Lemma LoadAll_free o fails db m r :
  no_free_types db -> LoadAll o fails db emptyMemory = (m, r) ->
  map_Forall (fun _ t => t_FreeType t = FreeNormal) (m_torrents m).
Proof.
  intros Hn. unfold LoadAll, LoadTorrents, LoadUsers, LoadWhitelist, LoadTokens, load_rest.
  set (rows := omap _ _).
  assert (map_Forall (fun _ t => t_FreeType t = 0) (foldl load_torrent ∅ rows)) as Hrows.
  { apply load_torrents_free; [|apply map_Forall_empty]. apply Forall_forall.
    intros x ([id h] & _ & (row & Hrow & [= <-])%bind_Some)%list_elem_of_omap. by apply Hn in Hrow. }
  repeat case_match; intros [= <- <-]; simplify_eq; simpl; try apply map_Forall_empty; try done.
  by apply load_tokens_free.
Qed.

(** The eviction pass is stuck when a key is dead. *)
Lemma evict_stuck {A} (live : list string) (order : gmap string A -> list (string * A)) m :
  map_order order ->
  evict ReadLocked live (order m).*1 m = None /\ (exists k, is_Some (m !! k) /\ k ∉ live) \/
  evict ReadLocked live (order m).*1 m = Some m /\ (forall k, is_Some (m !! k) -> k ∈ live).
Proof.
  intros Ho. rewrite evict_read_locked. case_decide as Hd.
  - right. split; [done|]. intros k Hk. rewrite Forall_forall in Hd. by apply Hd, (order_keys _ m k Ho).
  - left. split; [done|]. apply not_Forall_Exists in Hd; [|apply _].
    apply Exists_exists in Hd as (k & Hk & Hn). exists k. split; [|done]. by apply (order_keys _ m k Ho).
Qed.

(** What is dead after a merge was in memory and is not in the tables. *)
Lemma live_hashes o db h :
  orders o -> h ∈ (tl_infoHash <$> torrent_rows o db) <->
  exists id row, td_hashes db !! id = Some h /\ td_torrents db !! id = Some row.
Proof.
  intros Ho. rewrite list_elem_of_fmap. split.
  - intros (r & -> & (row & Hh & Hr & _)%torrent_rows_spec); [eauto|done].
  - intros (id & row & Hh & Hr).
    exists (mkTLoad id h (tr_snatched row) (tr_balance row) (tr_free_type row)). split; [done|].
    apply torrent_rows_spec; eauto.
Qed.

Lemma live_passkeys o db pk :
  orders o -> pk ∈ (ul_passkey <$> user_rows o db) <->
  exists id row, td_passkeys db !! id = Some row /\ pr_passkey row = pk.
Proof.
  intros Ho. rewrite list_elem_of_fmap. split.
  - intros (r & -> & Hr%user_rows_spec); [eauto|done].
  - intros (id & [pk' cl pi] & Hr & <-). exists (mkULoad id pk' cl pi). by rewrite user_rows_spec.
Qed.

(** Administrative updates keep the tracker's memory and its database in
    step: if the two agree at the start (the same torrents under the same ids,
    the same users with the same rights, the same whitelist), they agree after
    every sequence of updates, accepted or rejected, in which no database
    write fails and every added user or torrent has an unused id. *)
Theorem update_mirrors {C} `{CommonsAdmin C} torder dberr (s s' : AdminState C) :
  map_order torder -> (forall w, dberr w = None) ->
  mirrors (a_mem s) (a_db s) -> updates torder dberr s s' -> mirrors (a_mem s') (a_db s').
Proof.
  intros Ho Hdb Hs Hup. induction Hup as [|q s s' Hf Hup IH]; [done|].
  apply IH. by apply HandleUpdate_ok.
Qed.

(** A restart restores what administrators configured: loading the tables
    into empty memory succeeds when their values fit, and leaves the same
    torrents and ids, the same users and rights and the same whitelist as the
    memory that mirrored them; the tokened users of a torrent are exactly the
    users with a token row for its id. *)
Theorem restart_restores o m db :
  orders o -> readable db -> mirrors m db ->
  let '(m', r) := LoadAll o (fun _ => false) db emptyMemory in
  r = Ok tt /\ same_settings m m' /\
  (forall h t uid, m_torrents m' !! h = Some t ->
     uid ∈ t_TokenedUsers t <-> is_Some (td_tokens db !! (uid, t_ID t))).
Proof.
  intros Ho Hr (Hu & Ht & Hw & _). destruct (LoadAll_readable o db Ho Hr) as (tokens & Htok & ->).
  split; [done|]. split.
  - unfold same_settings. simpl. by rewrite (loaded_ids o db _ tokens Ho Ht), (loaded_rights o db _ Ho Hu).
  - simpl. intros h t uid Hh. rewrite (load_tokens_users _ _ _ _ uid Hh), Htok.
    assert (td_hashes db !! t_ID t = Some h) as Hid.
    { apply Ht. assert ((t_ID <$> m_torrents m) !! h = Some (t_ID t)) as E.
      { rewrite <- (loaded_ids o db _ tokens Ho Ht), lookup_fmap, Hh. done. }
      rewrite lookup_fmap in E. apply fmap_Some in E as (t' & ? & ?). eauto. }
    split; [|by left; eauto].
    intros [(tid & Htid & Hsome)|(t0 & Ht0 & Hin)].
    + apply Ht in Htid as (x & Hx & <-), Hid as (x' & Hx' & <-). simplify_eq. done.
    + apply (loaded_torrents o db _ h t0 Ho Ht) in Ht0 as (t' & row & _ & _ & ->). set_solver.
Qed.

(** Freeleech does not survive a restart: no update writes the free-type
    column, so when the tables start without free types, then after any updates
    at all (database failures included) every torrent that a load brings into
    empty memory is of the normal type, whatever [change_freeleech],
    [update_torrent] or [add_torrent] set before. *)
Theorem freeleech_lost {C} `{CommonsAdmin C} torder dberr (s s' : AdminState C) o fails m r :
  (forall id row, td_torrents (a_db s) !! id = Some row -> tr_free_type row = 0) ->
  updates torder dberr s s' ->
  LoadAll o fails (a_db s') emptyMemory = (m, r) ->
  forall h t, m_torrents m !! h = Some t -> t_FreeType t = FreeNormal.
Proof.
  intros Hn Hup. assert (no_free_types (a_db s')) as Hn'.
  { induction Hup as [|q s s' Hf Hup IH]; [done|]. by apply IH, HandleUpdate_no_free. }
  intros Hl. by eapply LoadAll_free.
Qed.

(** Reloading with eviction waits for its own lock, and never returns,
    exactly when there is something to evict: a torrent or a user in memory
    that the database no longer has.  Otherwise it does what a merging reload
    does. *)
Theorem eviction_deadlock o torder uorder db m :
  orders o -> map_order torder -> map_order uorder -> readable db ->
  (ReloadWithEviction o torder uorder (fun _ => false) db m = None <->
   (exists h, is_Some (m_torrents m !! h) /\
      forall id, td_hashes db !! id = Some h -> td_torrents db !! id = None) \/
   (exists pk, is_Some (m_users m !! pk) /\
      forall id row, td_passkeys db !! id = Some row -> pr_passkey row <> pk)) /\
  (ReloadWithEviction o torder uorder (fun _ => false) db m <> None ->
   ReloadWithEviction o torder uorder (fun _ => false) db m =
     Some (Reload o (fun _ => false) db m)).
Proof.
  intros Ho Hto Huo Hr. unfold ReloadWithEviction, Reload.
  rewrite LoadTorrents_readable, LoadUsers_readable by done. simpl.
  set (tl := foldl merge_torrent _ _). set (ul := foldl merge_user _ _).
  destruct (evict_stuck (tl_infoHash <$> torrent_rows o db) torder tl Hto) as [[-> (h & Hh & Hd)]|[-> Hall]];
    simpl.
  { split; [|done]. split; [|done]. intros _. left. exists h. rewrite live_hashes in Hd by done.
    apply merge_torrents_dom in Hh as [Hh|Hh]; [|by rewrite live_hashes in Hh by done].
    split; [done|]. intros id Hid. apply eq_None_not_Some. intros [row Hrow]. eauto. }
  destruct (evict_stuck (ul_passkey <$> user_rows o db) uorder ul Huo) as [[-> (pk & Hpk & Hd)]|[-> Hallu]];
    simpl.
  { split; [|done]. split; [|done]. intros _. right. exists pk. rewrite live_passkeys in Hd by done.
    apply merge_users_dom in Hpk as [Hpk|Hpk]; [|by rewrite live_passkeys in Hpk by done].
    split; [done|]. intros id row Hrow E. eauto. }
  split; [|done]. split; [done|]. intros [(h & Hh & Hd)|(pk & Hpk & Hd)]; exfalso.
  - assert (h ∈ (tl_infoHash <$> torrent_rows o db)) as Hin by (apply Hall, merge_torrents_dom; auto).
    apply live_hashes in Hin as (id & row & Hid & Hrow); [|done]. apply Hd in Hid. congruence.
  - assert (pk ∈ (ul_passkey <$> user_rows o db)) as Hin by (apply Hallu, merge_users_dom; auto).
    apply live_passkeys in Hin as (id & row & Hid & Hrow); [|done]. by apply Hd in Hid.
Qed.

(** A rejected update leaves the memory as it was, except a
    [delete_torrent] by id, which deletes from memory first; it leaves the
    tables as they were, except when a database write fails in an
    [add_torrent] or a [change_passkey], which make two writes. *)
Theorem update_error {C} `{CommonsAdmin C} q torder dberr (s s' : AdminState C) e :
  HandleUpdate q dberr torder s = (s', Err e) ->
  (a_mem s' = a_mem s \/ q "action" = "delete_torrent" /\ q "info_hash" = "") /\
  (a_db s' = a_db s \/
   (q "action" = "add_torrent" \/ q "action" = "change_passkey") /\ exists w, dberr w <> None).
Proof.
  unfold HandleUpdate.
  repeat lazymatch goal with
  | |- (if String.eqb (q "action") ?a then _ else _) = _ -> _ =>
      destruct (String.eqb_spec (q "action") a)
  end;
  unfold addTorrent, updateTorrent, deleteTorrent, delete_by_id, changeFreeleech,
    addUser, updateUser, removeUser, changePasskey, addToken, removeToken, addWhitelist,
    removeWhitelist, setPriorityClass, setBudget;
  repeat case_match; intros [= <- <-]; simpl; auto 6.
  2, 3: split; [right; split; [done|by apply String.eqb_eq]|by left].
  all: split; [by left|right; split; [by auto|]].
  all: match goal with E : ?d ?w = Some _ |- exists _, ?d _ <> None => exists w; congruence end.
Qed.

(** ** A concrete run: a tracker without the economy adds a user and a torrent,
    makes the torrent free and adds a token. *)
#[local] Instance NoCommons : CommonsAdmin unit :=
  {| ca_SetUserPriority _ _ c := (c, None); ca_SetUserBudget _ _ _ c := (c, None);
     ca_SettleAnnounce _ c := Some c |}.

Module Demo.

Definition query (l : list (string * string)) (k : string) : string :=
  from_option snd "" (List.find (fun kv => String.eqb kv.1 k) l).

Definition start : AdminState unit := mkAdmin emptyMemory emptyTDB None.
Definition no_err (_ : AdminWrite) : option string := None.
Definition torder : TorrentList -> list (string * Torrent) := map_to_list.
Definition pk : string := "0123456789abcdef0123456789abcdef".

Definition q_user := query [("action", "add_user"); ("id", "7"); ("passkey", pk)].
Definition q_torrent :=
  query [("action", "add_torrent"); ("id", "3"); ("info_hash", "H"); ("free_type", "1")].
Definition q_again := query [("action", "add_torrent"); ("id", "4"); ("info_hash", "H")].

Definition s1 : AdminState unit := (HandleUpdate q_user no_err torder start).1.
Definition s2 : AdminState unit := (HandleUpdate q_torrent no_err torder s1).1.

Lemma run : updates torder no_err start s2.
Proof.
  apply (updates_cons _ _ q_user).
  - split; [|done]. intros _ id pk' u _ Hu. done.
  - apply (updates_cons _ _ q_torrent); [|apply updates_nil].
    split; [done|]. intros _ id h t _ Ht. done.
Qed.

Lemma start_mirrors : mirrors (a_mem start) (a_db start).
Proof.
  split; [|split; [|done]].
  - intros pk' id cl pi. simpl. rewrite lookup_empty. split; [|done]. by intros (u & ? & _).
  - split; [|done]. intros h id. simpl. split; [|done]. by intros (t & ? & _).
Qed.

Definition o : Orders := mkOrders map_to_list map_to_list map_to_list.
Lemma orders_o : orders o.
Proof. by repeat split. Qed.
Lemma torder_ok {A} : map_order (A := A) map_to_list.
Proof. intros m. reflexivity. Qed.

Lemma s2_readable : readable (a_db s2).
Proof.
  change (a_db s2) with
    (mkTDB {[3 := mkTorrentRow 0 0 0 0 0]} {[3 := "H"]} {[7 := mkPasskeyRow pk true false]} [] ∅).
  split; simpl.
  - intros id h r [<- <-]%lookup_singleton_Some [_ <-]%lookup_singleton_Some. reflexivity.
  - intros id r [<- _]%lookup_singleton_Some. lia.
Qed.

End Demo.

Lemma update_mirrors_witness : mirrors (a_mem Demo.s2) (a_db Demo.s2).
Proof.
  apply (update_mirrors Demo.torder Demo.no_err Demo.start).
  - apply Demo.torder_ok.
  - reflexivity.
  - apply Demo.start_mirrors.
  - apply Demo.run.
Defined.

Lemma restart_restores_witness :
  (LoadAll Demo.o (fun _ => false) (a_db Demo.s2) emptyMemory).2 = Ok tt.
Proof.
  pose proof (restart_restores Demo.o (a_mem Demo.s2) (a_db Demo.s2) Demo.orders_o Demo.s2_readable)
    as H.
  destruct (LoadAll _ _ _ _) as [m r]. apply H.
  apply (HandleUpdate_ok Demo.torder Demo.q_torrent Demo.no_err Demo.s1).
  - apply Demo.torder_ok.
  - done.
  - split; [done|]. intros _ id h t _ Ht. done.
  - apply (HandleUpdate_ok Demo.torder Demo.q_user Demo.no_err Demo.start); [apply Demo.torder_ok|done| |].
    + split; [|done]. intros _ id pk' u _ Hu. done.
    + apply Demo.start_mirrors.
Defined.

(** The torrent was free in memory and is normal after the restart. *)
Lemma freeleech_lost_witness :
  t_FreeType <$> m_torrents (a_mem Demo.s2) !! "H" = Some FreeFree /\
  (forall t, m_torrents (LoadAll Demo.o (fun _ => false) (a_db Demo.s2) emptyMemory).1 !! "H" = Some t ->
             t_FreeType t = FreeNormal).
Proof.
  split; [reflexivity|].
  apply (freeleech_lost Demo.torder Demo.no_err Demo.start Demo.s2 Demo.o (fun _ => false) _
           (LoadAll Demo.o (fun _ => false) (a_db Demo.s2) emptyMemory).2).
  - done.
  - apply Demo.run.
  - apply surjective_pairing.
Defined.

(** A user deleted from the database is enough. *)
Lemma eviction_deadlock_witness :
  ReloadWithEviction Demo.o map_to_list map_to_list (fun _ => false) emptyTDB (a_mem Demo.s2) = None.
Proof.
  apply (eviction_deadlock Demo.o map_to_list map_to_list emptyTDB (a_mem Demo.s2)).
  - apply Demo.orders_o.
  - apply Demo.torder_ok.
  - apply Demo.torder_ok.
  - done.
  - right. exists Demo.pk. split; [vm_compute; eauto|done].
Defined.

Lemma update_error_witness :
  (HandleUpdate Demo.q_again Demo.no_err Demo.torder Demo.s2).1 = Demo.s2 /\
  a_mem (HandleUpdate Demo.q_again Demo.no_err Demo.torder Demo.s2).1 = a_mem Demo.s2.
Proof.
  split; [reflexivity|].
  destruct (update_error Demo.q_again Demo.torder Demo.no_err Demo.s2 _ "Torrent already exists" eq_refl)
    as [[E|[E _]] _]; [exact E|discriminate].
Defined.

- YOUR ASSIGNMENT: Look above for the line with "orders o -> readable db -> mirrors m db ->" and the line with "(** Reloading with". Write out those two lines and all the lines between them, exactly, and no others.

- WRITTEN REPLY:
  orders o -> readable db -> mirrors m db ->
  let '(m', r) := LoadAll o (fun _ => false) db emptyMemory in
  r = Ok tt /\ same_settings m m' /\
  (forall h t uid, m_torrents m' !! h = Some t ->
     uid ∈ t_TokenedUsers t <-> is_Some (td_tokens db !! (uid, t_ID t))).
Proof.
  intros Ho Hr (Hu & Ht & Hw & _). destruct (LoadAll_readable o db Ho Hr) as (tokens & Htok & ->).
  split; [done|]. split.
  - unfold same_settings. simpl. by rewrite (loaded_ids o db _ tokens Ho Ht), (loaded_rights o db _ Ho Hu).
  - simpl. intros h t uid Hh. rewrite (load_tokens_users _ _ _ _ uid Hh), Htok.
    assert (td_hashes db !! t_ID t = Some h) as Hid.
    { apply Ht. assert ((t_ID <$> m_torrents m) !! h = Some (t_ID t)) as E.
      { rewrite <- (loaded_ids o db _ tokens Ho Ht), lookup_fmap, Hh. done. }
      rewrite lookup_fmap in E. apply fmap_Some in E as (t' & ? & ?). eauto. }
    split; [|by left; eauto].
    intros [(tid & Htid & Hsome)|(t0 & Ht0 & Hin)].
    + apply Ht in Htid as (x & Hx & <-), Hid as (x' & Hx' & <-). simplify_eq. done.
    + apply (loaded_torrents o db _ h t0 Ho Ht) in Ht0 as (t' & row & _ & _ & ->). set_solver.
Qed.

(** Freeleech does not survive a restart: no update writes the free-type
    column, so when the tables start without free types, then after any updates
    at all (database failures included) every torrent that a load brings into
    empty memory is of the normal type, whatever [change_freeleech],
    [update_torrent] or [add_torrent] set before. *)
Theorem freeleech_lost {C} `{CommonsAdmin C} torder dberr (s s' : AdminState C) o fails m r :
  (forall id row, td_torrents (a_db s) !! id = Some row -> tr_free_type row = 0) ->
  updates torder dberr s s' ->
  LoadAll o fails (a_db s') emptyMemory = (m, r) ->
  forall h t, m_torrents m !! h = Some t -> t_FreeType t = FreeNormal.
Proof.
  intros Hn Hup. assert (no_free_types (a_db s')) as Hn'.
  { induction Hup as [|q s s' Hf Hup IH]; [done|]. by apply IH, HandleUpdate_no_free. }
  intros Hl. by eapply LoadAll_free.
Qed.

(** Reloading with eviction waits for its own lock, and never returns,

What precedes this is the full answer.